Crap Wildlife Photography needs no introduction. Social media has people sharing weirdly wonderful and impossibly crappy photographs of wildlife. No perfect shots, no well-thought compositions, no good timing: crap photography celebrates the exact opposite. So get your popcorn ready to scroll through the freshest batch of wildlife photos with deliberately zero quality standards. And after you’re done, make sure to check out our previous posts with the same excellence in crappiness.
Hazy Mug Shot
“We have an albino squirrel in our backyard. I’ve been stalking him for his photo. Finally got one. Isn’t he beautiful!”

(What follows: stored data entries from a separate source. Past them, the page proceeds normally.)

(** [Drop for Listener], with its assertion, and the drop of its fields. *)
Definition mem_drop (h : Hub) (id : nat) : option (Hub * HubResult) :=
  match hub_listeners h !! id with
  | None => Some (h, RWaits)
  | Some l =>
      _ ← hub_ports h !! ml_port l;
      Some (mk_Hub (delete (ml_port l) (hub_ports h)) (delete id (hub_listeners h)) (hub_next h) (hub_dials h) (hub_conns h), RDropped)
  end.

Definition hub_step (h : Hub) (op : HubOp) : option (Hub * HubResult) :=
  match op with
  | HListen addr random => mem_listen_on h addr random
  | HDial addr => mem_dial h addr
  | HSend k => mem_send h k
  | HAccept id => mem_accept h id
  | HDrop id => mem_drop h id
  end.

Fixpoint hub_run (h : Hub) (ops : list HubOp) : option (Hub * list HubResult) :=
  match ops with
  | [] => Some (h, [])
  | op :: ops =>
      x ← hub_step h op;
      y ← hub_run x.1 ops;
      Some (y.1, x.2 :: y.2)
  end.

(** The connections a listener was sent and has handed out. *)
Definition sent (id : nat) (log : list HubResult) : list MemChannel :=
  omap (λ r, match r with RConnected i c => if decide (i = id) then Some c else None | _ => None end) log.
Definition handed_out (id : nat) (log : list HubResult) : list MemChannel :=
  omap (λ r, match r with RAccepted i c => if decide (i = id) then Some c else None | _ => None end) log.
Definition mem_queue (h : Hub) (id : nat) : list MemChannel := from_option ml_queue [] (hub_listeners h !! id).
Definition listening (h : Hub) (id : nat) : Prop := is_Some (hub_listeners h !! id).

(** The addresses of the operations are values of [Multiaddr]. *)
Definition op_valid (op : HubOp) : Prop :=
  match op with HListen addr _ | HDial addr => is_Some (iter addr) | _ => True end.
End memory.

(** ** Addresses that a transport reads *)

Section transport_theory.
Context `{HV : Varint} `{HVL : !VarintCodecLaws} `{HC : AddrCodecs} `{HCL : !AddrCodecsLaws}.
Implicit Types (ps : list Protocol) (addr m : Multiaddr).

Lemma iter_next_tail m ps :
  iter m = Some ps →
  match ps with
  | [] => iter_next m = Some None
  | p :: ps' => ∃ it, iter_next m = Some (Some (p, it)) ∧ iter it = Some ps'
  end.
Proof.
  intros Hm%denotes_iter. destruct Hm as [|m p rest ps Hf Hd]; [done|].
  exists rest. split; [|by apply denotes_iter]. unfold iter_next.
  destruct m; [by apply from_bytes_nonempty in Hf|]. by rewrite Hf.
Qed.

(** What [multiaddr_to_socketaddr] computes on the protocols of an address. *)
Definition socket_of (ps : list Protocol) : result unit SocketAddr :=
  match ps with
  | Ip4 ip :: Tcp port :: _ => Ok (mk_SocketAddr (V4 ip) port)
  | Ip6 ip :: Tcp port :: _ => Ok (mk_SocketAddr (V6 ip) port)
  | _ => Err tt
  end.

Lemma to_socketaddr_spec addr ps : iter addr = Some ps → multiaddr_to_socketaddr addr = Some (socket_of ps).
Proof.
  intros Hi%iter_next_tail. unfold multiaddr_to_socketaddr.
  destruct ps as [|p1 ps]; [by rewrite Hi|]. destruct Hi as (it&->&Hi%iter_next_tail). cbn [mbind option_bind].
  destruct ps as [|p2 ps]; [rewrite Hi; by destruct p1|]. destruct Hi as (it'&->&Hi%iter_next_tail). cbn [mbind option_bind].
  destruct ps as [|p3 ps]; [rewrite Hi|destruct Hi as (?&->&_)]; by destruct p1, p2.
Qed.

Definition socket_wf (s : SocketAddr) : Prop :=
  u16_ok (sa_port s) ∧ match sa_ip s with V4 _ => True | V6 a => ipv6_wf a end.

Lemma proto_of_ip_wf ip : match ip with V4 _ => True | V6 a => ipv6_wf a end → protocol_wf (proto_of_ip ip).
Proof. by destruct ip. Qed.

Lemma sock_to_multiaddr_iter s : socket_wf s → iter (sock_to_multiaddr s) = Some [proto_of_ip (sa_ip s); Tcp (sa_port s)].
Proof.
  intros [Hp Hip]. apply denotes_iter. unfold sock_to_multiaddr, maddr_from_ip.
  apply (denotes_push _ [_]); [|done]. by apply denotes_write, proto_of_ip_wf.
Qed.

Lemma socket_of_proto s ps : socket_of (proto_of_ip (sa_ip s) :: Tcp (sa_port s) :: ps) = Ok s.
Proof. by destruct s as [[] ?]. Qed.

Lemma sock_roundtrip s : socket_wf s → multiaddr_to_socketaddr (sock_to_multiaddr s) = Some (Ok s).
Proof. intros Hs. by rewrite (to_socketaddr_spec _ _ (sock_to_multiaddr_iter s Hs)), socket_of_proto. Qed.

Lemma ip_to_multiaddr_inj ip1 ip2 port :
  socket_wf (mk_SocketAddr ip1 port) → socket_wf (mk_SocketAddr ip2 port) →
  ip_to_multiaddr ip1 port = ip_to_multiaddr ip2 port → ip1 = ip2.
Proof.
  intros H1%sock_roundtrip H2%sock_roundtrip Heq. unfold sock_to_multiaddr in *. cbn [sa_ip sa_port] in *.
  unfold ip_to_multiaddr in Heq. rewrite Heq, H2 in H1. congruence.
Qed.

(** *** The interfaces that a listener announces *)

(** One call of [accept] with what the watcher and the socket have ready. *)
Definition AcceptInput : Type := option (result IoErrorKind IfEvent) * option (result IoErrorKind (TcpSocket * SocketAddr)).

Fixpoint tcp_accepts (l : TcpTransListener) (inputs : list AcceptInput) :
    option (list (result TransportError (ListenerEvent TcpTransStream))) :=
  match inputs with
  | [] => Some []
  | i :: inputs =>
      x ← tcp_accept true l i.1 i.2;
      rs ← tcp_accepts x.1 inputs;
      Some (match x.2 with Some r => r :: rs | None => rs end)
  end.
Definition build_query_response (id : Z) (peer_id : PeerId) (addresses : list Multiaddr) (ttl : Duration) :
    option (result MdnsResponseError bytes) :=
  let ttl := duration_to_secs ttl in
  let addresses := take (Z.to_nat 65535) addresses in
  let out := append_u16 (append_u16 [] id) 0x8400 in
  let out := append_u16 (append_u16 (append_u16 out 0x0) 0x1) 0x0 in
  let out := append_u16 out (Z.of_nat (length addresses) mod 2 ^ 16) in
  out ← append_qname out SERVICE_NAME;
  let out := append_u32 (append_u16 (append_u16 out 0x000c) 0x0001) ttl in
  peer_id_bytes ← encode_peer_id peer_id;
  if (Z.of_nat (length peer_id_bytes) <=? 0xffff)%Z then
    let out := append_u16 out (Z.of_nat (length peer_id_bytes) mod 2 ^ 16) ++ peer_id_bytes in
    out ← append_addresses out peer_id_bytes (peer_to_base58 peer_id) ttl addresses;
    Some (let? out := out in if (9000 <? Z.of_nat (length out))%Z then Err ResponseTooLong else Ok out)
  else None.

(** ** Reading packets: [service.rs] *)

Record MdnsPeer := mk_MdnsPeer { md_addrs : list Multiaddr; md_peer_id : PeerId; md_ttl : Z }.

Inductive MdnsPacket :=
  | Query (from : SocketAddr) (query_id : Z)
  | Response (peers : list MdnsPeer) (from : SocketAddr)
  | ServiceDiscovery (from : SocketAddr) (query_id : Z).

(** The address in a character string of a TXT record; [None] is a panic of [pop], the
    inner one an entry that is left out. *)
Definition txt_address (my_peer_id : PeerId) (txt : bytes) : option (option Multiaddr) :=
  match decode_character_string txt with
  | Err _ => Some None
  | Ok addr =>
      if decide (take 8 addr = b_str "dnsaddr=") then
        let addr := drop 8 addr in
        if utf8_valid addr then
          match from_str addr with
          | Err _ => Some None
          | Ok addr =>
              popped ← pop addr;
              Some match popped with
              | (Some (P2p h), addr) =>
                  match mp_try_from h with
                  | Some peer_id => if decide (peer_id = my_peer_id) then Some addr else None
                  | None => None
                  end
              | _ => None
              end
          end
        else Some None
      else Some None
  end.
(** * MegaScraper: a shallow embedding of [mega_scraper.py]

    The crawler object of [mega_scraper.py] is modelled as a record of its
    attributes; the two entry points [scrape] and [download] are functions
    on a world made of that object, the file system and a log of the calls
    made to the collaborators (page fetch, image fetch and decode, directory
    creation, image save).  Python sets are [gset string]; the arbitrary
    element removed by [set.pop] is picked by a choice function of the
    environment, so every statement below holds for every pop order.  A
    failed fetch or decode is an exception that leaves the object as it was
    when it was raised.  The progress lines printed on the console are left
    out, and the file system never fails. *)

From stdpp Require Import base gmap sets list strings.
From Stdlib Require Import ZArith Ascii DecimalString.
From Stdlib Require DecimalZ DecimalPos.

Open Scope Z_scope.

(** ** Strings as Python uses them *)

Module Py.

(** [s.startswith(p)] *)
Definition startswith (s p : string) : bool := String.prefix p s.

(** [s.endswith(suf)] : some tail of [s] is [suf]. *)
Fixpoint endswith (s suf : string) : bool :=
  if String.eqb s suf then true
  else match s with
       | EmptyString => false
       | String _ s' => endswith s' suf
       end.

(** [str(n)] for an integer. *)
Definition str (n : Z) : string := NilZero.string_of_int (Z.to_int n).

Fixpoint zeros (n : nat) : string :=
  match n with
  | O => EmptyString
  | S n => String "0" (zeros n)
  end.

(** [s.zfill(width)] : zeros are put in front (after a leading sign, if
    any) until the length is [width]; a longer string is left as it is. *)
Definition zfill (width : nat) (s : string) : string :=
  let pad := zeros (width - String.length s) in
  match s with
  | String c s' =>
      if Ascii.eqb c "+" || Ascii.eqb c "-" then String c (pad +:+ s')
      else pad +:+ s
  | EmptyString => pad
  end.

(** ['/' in s] *)
Fixpoint has_slash (s : string) : bool :=
  match s with
  | EmptyString => false
  | String c s' => Ascii.eqb c "/"%char || has_slash s'
  end.

(** [s.split('/')[-1]] : what follows the last slash (all of [s] when it
    has none). *)
Fixpoint last_segment (s : string) : string :=
  match s with
  | EmptyString => EmptyString
  | String c s' =>
      if has_slash s' then last_segment s'
      else if Ascii.eqb c "/"%char then s' else s
  end.

(** [os.path.join(a, b)] on a POSIX system, for two components. *)
Definition path_join (a b : string) : string :=
  if startswith b "/" then b
  else if String.eqb a "" || endswith a "/" then a +:+ b
  else a +:+ "/" +:+ b.

(** An attribute value in a condition: [None] and the empty string are
    false. *)
Definition truthy (o : option string) : option string :=
  match o with
  | Some s => if String.eqb s "" then None else Some s
  | None => None
  end.

(** [s.pop()] on a set: an arbitrary element, here the one of index
    [k] (modulo the size) in the enumeration of the set; [None] stands
    for the [KeyError] of an empty set. *)
Definition set_pop (k : nat) (s : gset string) : option string :=
  elements s !! (k `mod` length (elements s))%nat.

End Py.

(** ** Data model *)

(** The two fields of [urllib.parse.urlparse]'s result that the code reads. *)
Record ParseResult := { scheme : string; netloc : string }.

(** A parsed page: its tags in document order, each with its attributes. *)
Record Tag := { tag_name : string; attrs : gmap string string }.
Definition BeautifulSoup := list Tag.

Definition find_all (soup : BeautifulSoup) (name : string) : list Tag :=
  filter (λ t, tag_name t = name) soup.

(** [element.get(attr)] *)
Definition get (element : Tag) (attr : string) : option string :=
  attrs element !! attr.

(** A decoded image, as far as the code looks at it. *)
Record Image := { width : Z; height : Z }.

Inductive OutputStructure := flat | grouped.
Inductive OutputNaming := keep | numerical.

(** Calls to the collaborators, in the order they are made. *)
Inductive event :=
| EvGet (url : string)               (* requests.get(url) for a page *)
| EvOpen (image_url : string)        (* PIL.Image.open(requests.get(image_url).raw) *)
| EvMakedirs (path : string)         (* os.makedirs(path) *)
| EvSave (image_url path : string).  (* image.save(path) *)

Inductive exn :=
| AssertionError
| KeyError
| FetchError (url : string)          (* the page fetch failed *)
| ImageError (image_url : string).   (* the image fetch or decode failed *)

Inductive result (A : Type) :=
| Ok (a : A)
| Raise (e : exn).
Arguments Ok {A} a.
Arguments Raise {A} e.

(** The collaborators: URL parsing, regex search, the page graph served by
    the site, the images it serves, and the element [set.pop] removes
    (which may depend on everything that happened before). *)
Record Env := {
  urlparse : string → ParseResult;
  re_search : string → string → bool;
  requests_get : string → option BeautifulSoup;
  image_open : string → option Image;
  choice : list event → nat
}.

(** The attributes of a [MegaScraper] object that [__init__] sets once and
    nothing changes afterwards. *)
Record Config := {
  _seed : string;
  _parsed_seed : ParseResult;
  _root : string;
  _regex_pages : string;
  _regex_images : string;
  _min_width : Z;
  _min_height : Z;
  _output_folderpath : string;
  _output_structure : OutputStructure;
  _output_naming : OutputNaming;
  _images_per_folder : Z;
  _folder_initial_num : Z
}.

(** A [MegaScraper] object: the configuration and the five attributes the
    methods update. *)
Record MegaScraper := {
  cfg :> Config;
  _explored : gset string;
  _unexplored : gset string;
  _images_urls : gset string;
  _downloaded : gset string;
  _downloaded_idx : Z
}.

Definition with_explored (self : MegaScraper) (v : gset string) : MegaScraper :=
  {| cfg := cfg self; _explored := v; _unexplored := _unexplored self;
     _images_urls := _images_urls self; _downloaded := _downloaded self;
     _downloaded_idx := _downloaded_idx self |}.

Definition with_unexplored (self : MegaScraper) (v : gset string) : MegaScraper :=
  {| cfg := cfg self; _explored := _explored self; _unexplored := v;
     _images_urls := _images_urls self; _downloaded := _downloaded self;
     _downloaded_idx := _downloaded_idx self |}.

Definition with_images_urls (self : MegaScraper) (v : gset string) : MegaScraper :=
  {| cfg := cfg self; _explored := _explored self; _unexplored := _unexplored self;
     _images_urls := v; _downloaded := _downloaded self;
     _downloaded_idx := _downloaded_idx self |}.

Definition with_downloaded (self : MegaScraper) (v : gset string) : MegaScraper :=
  {| cfg := cfg self; _explored := _explored self; _unexplored := _unexplored self;
     _images_urls := _images_urls self; _downloaded := v;
     _downloaded_idx := _downloaded_idx self |}.

Definition with_downloaded_idx (self : MegaScraper) (v : Z) : MegaScraper :=
  {| cfg := cfg self; _explored := _explored self; _unexplored := _unexplored self;
     _images_urls := _images_urls self; _downloaded := _downloaded self;
     _downloaded_idx := v |}.

(** The object, the paths that exist on disk, and the calls made so far. *)
Record World := {
  self : MegaScraper;
  fs : gset string;
  log : list event
}.

Definition with_self (w : World) (s : MegaScraper) : World :=
  {| self := s; fs := fs w; log := log w |}.

(** [os.path.exists] *)
Definition path_exists (w : World) (path : string) : bool :=
  bool_decide (path ∈ fs w).

(** [os.makedirs(path)] *)
Definition makedirs (w : World) (path : string) : World :=
  {| self := self w; fs := {[path]} ∪ fs w; log := log w ++ [EvMakedirs path] |}.

(** [image.save(path)] for the image opened from [image_url] *)
Definition image_save (w : World) (image_url path : string) : World :=
  {| self := self w; fs := {[path]} ∪ fs w; log := log w ++ [EvSave image_url path] |}.

Definition log_event (w : World) (e : event) : World :=
  {| self := self w; fs := fs w; log := log w ++ [e] |}.

(** ** The methods *)

Section Methods.

Variable E : Env.

(** The assignments of [MegaScraper.__init__]. *)
Definition construct
    (seed regex_pages regex_images : string) (min_width min_height : Z)
    (output_folderpath : string) (output_structure : OutputStructure)
    (output_naming : OutputNaming) (images_per_folder folder_initial_num : Z)
    : MegaScraper :=
  let parsed_seed := urlparse E seed in
  {| cfg := {| _seed := seed;
               _parsed_seed := parsed_seed;
               _root := scheme parsed_seed +:+ "://" +:+ netloc parsed_seed;
               _regex_pages := regex_pages;
               _regex_images := regex_images;
               _min_width := min_width;
               _min_height := min_height;
               _output_folderpath := output_folderpath;
               _output_structure := output_structure;
               _output_naming := output_naming;
               _images_per_folder := images_per_folder;
               _folder_initial_num := folder_initial_num |};
     _explored := ∅;
     _unexplored := {[seed]};
     _images_urls := ∅;
     _downloaded := ∅;
     _downloaded_idx := 1 |}.

(** [MegaScraper.__init__]: the four assertions, then the assignments.
    The membership assertions on [output_structure] and [output_naming]
    hold by typing. *)
Definition __init__
    (seed regex_pages regex_images : string) (min_width min_height : Z)
    (output_folderpath : string) (output_structure : OutputStructure)
    (output_naming : OutputNaming) (images_per_folder folder_initial_num : Z)
    : result MegaScraper :=
  if negb (0 <? images_per_folder) then Raise AssertionError
  else if negb (0 <? folder_initial_num) then Raise AssertionError
  else Ok (construct seed regex_pages regex_images min_width min_height
             output_folderpath output_structure output_naming
             images_per_folder folder_initial_num).

(** The body of the [for] loop of [_extract_unexplored_pages]. *)
Definition add_unexplored_page (self : MegaScraper)
    (unexplored_pages : gset string) (element : Tag) : gset string :=
  match Py.truthy (get element "href") with
  | Some href =>
      let href := if Py.startswith href "/" then _root self +:+ href else href in
      let href_netloc := netloc (urlparse E href) in
      if bool_decide (href ∉ _explored self)
         && String.eqb href_netloc (netloc (_parsed_seed self))
      then unexplored_pages ∪ {[href]}
      else unexplored_pages
  | None => unexplored_pages
  end.

Definition _extract_unexplored_pages (self : MegaScraper) (soup : BeautifulSoup)
    : gset string :=
  foldl (add_unexplored_page self) ∅ (find_all soup "a").

(** The body of the [for] loop of [_extract_images_urls]. *)
Definition add_image_url (self : MegaScraper)
    (images_urls : gset string) (element : Tag) : gset string :=
  match Py.truthy (get element "src") with
  | Some src =>
      if negb (Py.endswith src ".gif") then
        let src := if Py.startswith src "/" then _root self +:+ src else src in
        if re_search E (_regex_images self) src
        then images_urls ∪ {[src]}
        else images_urls
      else images_urls
  | None => images_urls
  end.

Definition _extract_images_urls (self : MegaScraper) (soup : BeautifulSoup)
    : gset string :=
  foldl (add_image_url self) ∅ (find_all soup "img").

(** One turn of the [while] loop of [scrape], entered with a non-empty
    [_unexplored]; [images_urls] is the local accumulator. *)
Definition scrape_iteration (w : World) (images_urls : gset string)
    : World * result (gset string) :=
  match Py.set_pop (choice E (log w)) (_unexplored (self w)) with
  | None => (w, Raise KeyError)
  | Some url =>
      let w := with_self w (with_unexplored (self w) (_unexplored (self w) ∖ {[url]})) in
      let w := log_event w (EvGet url) in
      match requests_get E url with
      | None => (w, Raise (FetchError url))
      | Some soup =>
          let w := with_self w (with_unexplored (self w)
                     (_unexplored (self w) ∪ _extract_unexplored_pages (self w) soup)) in
          let images_urls :=
            if re_search E (_regex_pages (self w)) url
            then images_urls ∪ _extract_images_urls (self w) soup
            else images_urls in
          let w := with_self w (with_explored (self w) (_explored (self w) ∪ {[url]})) in
          (w, Ok images_urls)
      end
  end.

“Okay, So Maybe I Need More Practice Photographing Birds”
“Caught this guy raiding the bird feeder at night. Not sure why he felt the need to cover his private parts”
“This great horned owl was chilling on the roof behind our house. I raced around the block where the light was better and got this!”
“The vulture wasn’t in the greatest of moods when I was clicking him. He decided to express his feelings, but not in the way I thought he would.”
“I know my photography skills are crap. It seems more like stars twinkling in the night sky. I waited for hours in the cave, sweating to capture the glowworms and this what I managed.”
“At first, you will think it is an optical illusion or some fault of the camera. But they are actualy three beavers in the snow.”
“This fellow of a duck was taking a piggyback ride on one of his seniors. Don’t know if the duck that gave him the ride was its parent or not. But this baby duck is quite a gangster.”
“Nobody cares about the squirrel and the quality of the picture. All they keep gazing are the nuts of the nutcracker because they steal the show and it’s prominently evident.”
“I wanted to capture a seagull taking a majestic flight. All I could manage was to get a shot of its feet. I feel so foolish.”